Letting go of our desire for things that we think will make us happy is easier said than done. Choosing not to buy a certain shampoo when I don’t really need it because I have plenty already and this new shampoo probably won’t make a difference - that’s an easy thing to let go of. But a family? Friends? Those things are a little harder to let go of. When you live in the desert without friends or family, it can be really easy to feel lonely and to want those things more than anything in the world. And it’s ok to want those things, those are good things to want! AND it’s easy for me to let my desire for those things put a damper on what I already have.
I have a husband who is kind, gentle, supportive, sacrificial, generous, and brilliant (also very handsome). I also have a cat and a dog who are so happy to see me when I get home and spend all day cuddling me on the couch when I’m not feeling well. I have friends that I can FaceTime whenever I’m feeling lonely. I have all of the things I want, but it just looks a little different from this vision that I’m so attached to. I may not live near family, but I work from home so I can call my mom whenever I need a boost.
But I also don’t see Santosha as a gratitude practice. Gratitude practices are great, but they don’t get to the root of desire in my experience. Santosha is a constant practice. And sometimes I get hit with surprising bursts of longing when I see friends hanging out on Instagram.
Actually Practicing Santosha
When I’m feeling sorry for myself and throwing a pity party because I don’t have the things I think I need, I pause. I take several deep, slow, even breaths (pranayama). I rub my palms together and place my palms over my eyes. I take a few sips of water and then do the things that make me feel like myself. I may not live in Europe anymore, but I still love Early Grey tea and biscuits. So I put the kettle on and pour myself a cup of tea and grab a few speculoos cookies. I may not have friends or family nearby, but I can pick up my cat and hold her for a few minutes, or FaceTime my sister. I’ve found that pruning the herbs in my kitchen windowsill brings me a lot of joy. Or I’ll reach across the couch and hold my husband’s hand and smile at him. And then for a few minutes, I know I don’t need anything else to be happy.
But don’t worry if that only works for a few minutes! I find myself throwing another pity party the next time I have to drive an hour to pick up a prescription and it won’t be ready for a few hours, so I’ll have to make the drive all over again. So I repeat my process of finding myself. I listen to my favorite podcast, FaceTime my friends that still live in Europe, or ask my husband for a long hug.
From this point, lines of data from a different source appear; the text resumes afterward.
(** * Sleep-or-cram: the recommendation engine of [src/sleep-or-cram.tsx]

    A shallow embedding of [calculateRecommendation] and [parseTime], the two
    functions of the React component [SleepOrCram] that compute the
    recommendation, and of the handlers and look-up functions around them,
    followed by the properties the specification states about the engine
    and by further properties of the engine and of the component.

    Numbers.  A JavaScript [number] is an IEEE-754 binary64 value, and the
    arithmetic operators round to nearest, ties to even.  Rocq's primitive
    [float] is the same format with the same rounding, so the embedding
    computes what the program computes, rounding errors, signed zeros and
    [NaN] included.  A decimal literal such as [0.7] denotes, here as in
    JavaScript, the binary64 value nearest to it.

    Proofs.  What holds whatever the numbers are is proved by cases on the
    tests of the program.  What rests on the order of binary64 numbers goes
    through its specification in the Standard Library.  What rests on the
    rounding of the arithmetic is evaluated: on given inputs, or on all
    1440 x 1440 pairs of clock times. *)

From Stdlib Require Import Floats ZArith Uint63 Bool.
From Stdlib Require Import String Ascii List DecimalString Lia.
Import ListNotations.

Set Warnings "-inexact-float".

Local Open Scope float_scope.

(** ** The order of numbers

    JavaScript's [<], [<=], [>] and [>=] are the IEEE comparisons: every
    comparison with [NaN] is false, and the two zeros are equal. *)

Notation "x >=? y" := (PrimFloat.leb y x)
  (at level 70, no associativity) : float_scope.
Notation "x >? y" := (PrimFloat.ltb y x)
  (at level 70, no associativity) : float_scope.

Definition fle (x y : float) : Prop := (x <=? y) = true.
Definition flt (x y : float) : Prop := (x <? y) = true.
Definition feq (x y : float) : Prop := (x =? y) = true.

Notation "x <= y" := (fle x y) : float_scope.
Notation "x < y" := (flt x y) : float_scope.
Notation "x == y" := (feq x y) (at level 70, no associativity) : float_scope.
Notation "x <= y < z" := (fle x y /\ flt y z) : float_scope.
Notation "x <= y <= z" := (fle x y /\ fle y z) : float_scope.
Notation "x < y < z" := (flt x y /\ flt y z) : float_scope.
(** *** Field updates *)

Definition set_now (t : Z) (s : State) : State :=
  mkState t (ctx_err s) (grp_err s) (TxChannel s) (heap s) (uuid_calls s)
          (agentChannels s) (streams s) (ingest s) (trace s).
Definition set_ctx_err (c : option CtxError) (s : State) : State :=
  mkState (now s) c (grp_err s) (TxChannel s) (heap s) (uuid_calls s)
          (agentChannels s) (streams s) (ingest s) (trace s).
Definition set_grp_err (e : option error) (s : State) : State :=
  mkState (now s) (ctx_err s) e (TxChannel s) (heap s) (uuid_calls s)
          (agentChannels s) (streams s) (ingest s) (trace s).
Definition set_TxChannel (l : list TransactionEvent) (s : State) : State :=
  mkState (now s) (ctx_err s) (grp_err s) l (heap s) (uuid_calls s)
          (agentChannels s) (streams s) (ingest s) (trace s).
Definition alloc (r : EvaluateRequest) (s : State) : State :=
  mkState (now s) (ctx_err s) (grp_err s) (TxChannel s) (heap s ++ [r]) (S (uuid_calls s))
          (agentChannels s) (streams s) (ingest s) (trace s).
Definition set_chan (i : nat) (c : Chan) (s : State) : State :=
  mkState (now s) (ctx_err s) (grp_err s) (TxChannel s) (heap s) (uuid_calls s)
          (<[i := c]> (agentChannels s)) (streams s) (ingest s) (trace s).
Definition set_streams (l : list StreamPc) (s : State) : State :=
  mkState (now s) (ctx_err s) (grp_err s) (TxChannel s) (heap s) (uuid_calls s)
          (agentChannels s) l (ingest s) (trace s).
Definition set_stream (i : nat) (w : StreamPc) (s : State) : State :=
  set_streams (<[i := w]> (streams s)) s.
Definition set_ingest (pc : IngestPc) (s : State) : State :=
  mkState (now s) (ctx_err s) (grp_err s) (TxChannel s) (heap s) (uuid_calls s)
          (agentChannels s) (streams s) pc (trace s).
Definition emit (ev : Effect) (s : State) : State :=
  mkState (now s) (ctx_err s) (grp_err s) (TxChannel s) (heap s) (uuid_calls s)
          (agentChannels s) (streams s) (ingest s) (trace s ++ [ev]).

(** ** Contexts *)

(** A call context made by [context.WithTimeout(ctx, 5*time.Second)] is
    a child of the group's context: cancelling the parent cancels every
    child that is not done yet, with the parent's error. *)
Definition cancel_child (c : CtxError) (w : StreamPc) : StreamPc :=
  match w with
  | WCall p dl None => WCall p dl (Some c)
  | _ => w
  end.

(** Cancel the group's context; a context that is done stays as it is. *)
Definition cancel (c : CtxError) (s : State) : State :=
  match ctx_err s with
  | Some _ => s
  | None => set_streams (cancel_child c <$> streams s) (set_ctx_err (Some c) s)
  end.

(** The timer of a call context fires when its deadline is reached. *)
Definition fire_timer (t : Z) (w : StreamPc) : StreamPc :=
  match w with
  | WCall p dl None => if (dl <=? t)%Z then WCall p dl (Some DeadlineExceeded) else w
  | _ => w
  end.

Definition tick (d : N) (s : State) : State :=
  let t := (now s + Z.of_N d)%Z in
  set_streams (fire_timer t <$> streams s) (set_now t s).

(** ** errgroup *)

(** A goroutine started with [grp.Go] returns [r]: the first non-nil
    error is kept and cancels the group's context. *)
Definition grp_done (t : Task) (r : option error) (s : State) : State :=
  let s := emit (EvReturn t r) s in
  match r with
  | None => s
  | Some e =>
      match grp_err s with
      | Some _ => s
      | None => cancel Canceled (set_grp_err (Some e) s)
      end
  end.

(** ** Tagging (lines 88-90) *)

(** [uuid.Must]: panics when the error is not nil. *)
Definition uuid_Must (r : UUID + error) : Outcome UUID :=
  match r with
  | inl u => Ret u
  | inr e => Panic e
  end.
Santosha is a daily practice. An hourly practice. I can be content one minute, and sad the next. But learning what brings you joy (not what you think brings you joy - I thought I would love embroidery, but it turns out it just makes me super stressed out), and pulling out those tools when you need them becomes a habit over time. So that one day, those moments of happiness will get longer, and those moments of desire will get shorter.
I am by no means good at this. But I’m learning. I’m practicing. And that’s a start.
Please note that I am not a medical professional and if you are seeking mental health advice, please see a licensed practitioner or if you are feeling overwhelmed with sadness, depression, or anxiety, or feel like you want to harm yourself or others, you can call the National Suicide Prevention Hotline at 800-273-8255.